(Stored data entries)
+++

Lemma enqueue_served subs x c c' : served subs c → origin subs (feed c) x → enqueue x c = Some c' → served subs c'.
Proof.
  intros [H1 H2 H3 H4 H5] Hx. unfold enqueue. destruct (writing c); [|by intros [= <-]].
  destruct (_ <? _)%nat; [|done]. intros [= <-]. split; simpl; auto.
  intros y. rewrite elem_of_app. intros [Hy| ->%list_elem_of_singleton]; [auto|exact Hx].
Qed.

Lemma on_message_served subs m c : served subs c → ack c = None →
  served (λ m', subs m' ∨ ∃ s, m = Text s ∧ from_json s = Some (Subscribe m')) (on_message to_json from_json m c).
Proof.
  intros Hs Ha. set (subs' := λ m', _).
  assert (served subs' c) as Hs' by (destruct c; refine (served_grows subs subs' _ _ _ _ Hs); [by left|apply grows_refl]).
  destruct m as [s| | |]; simpl; [|done|by destruct Hs'; split|done].
  destruct (from_json s) as [m|] eqn:Em; [|done].
  assert (∀ m x, to_json (Subscribed m) = Some x → answers x) as Hsub by (unfold answers; eauto).
  assert (∀ m x, to_json (Unsubscribed m) = Some x → answers x) as Hunsub by (unfold answers; eauto).
  assert (∀ x, to_json Pong = Some x → answers x) as Hpong by (unfold answers; eauto).
  destruct m as [m|m|]; simpl.
  - destruct (decide _); [destruct Hs'; split; simpl; eauto|].
    unfold WsFeed.subscribe_market.
    assert (served subs' (set_feed (WsFeed.get_or_create_channel m (feed c)) c)) as [H1 H2 H3 H4 H5]
      by (eapply served_grows; [|apply grows_create|exact Hs']; done).
    split; simpl in *; eauto.
    + intros m'. rewrite elem_of_union, elem_of_singleton. intros [->|?]; [right; eauto|auto].
    + intros f. rewrite elem_of_app, list_elem_of_singleton. intros [?| ->]; [auto|].
      split; [right; eauto|done].
  - destruct Hs'. split; simpl; eauto. intros m'. rewrite elem_of_difference. naive_solver.
  - destruct Hs'. split; simpl; eauto.
Qed.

+++

__ACTIVITY__. Look above for the line holding "intros Hs Ha. set (subs' := λ m', _).", then set down exactly that line and every line after it up to and including the line holding "destruct m as [m|m|]; simpl.", with nothing else.

__ANSWER TO THIS TASK__.
  intros Hs Ha. set (subs' := λ m', _).
  assert (served subs' c) as Hs' by (destruct c; refine (served_grows subs subs' _ _ _ _ Hs); [by left|apply grows_refl]).
  destruct m as [s| | |]; simpl; [|done|by destruct Hs'; split|done].
  destruct (from_json s) as [m|] eqn:Em; [|done].
  assert (∀ m x, to_json (Subscribed m) = Some x → answers x) as Hsub by (unfold answers; eauto).
  assert (∀ m x, to_json (Unsubscribed m) = Some x → answers x) as Hunsub by (unfold answers; eauto).
  assert (∀ x, to_json Pong = Some x → answers x) as Hpong by (unfold answers; eauto).
  destruct m as [m|m|]; simpl.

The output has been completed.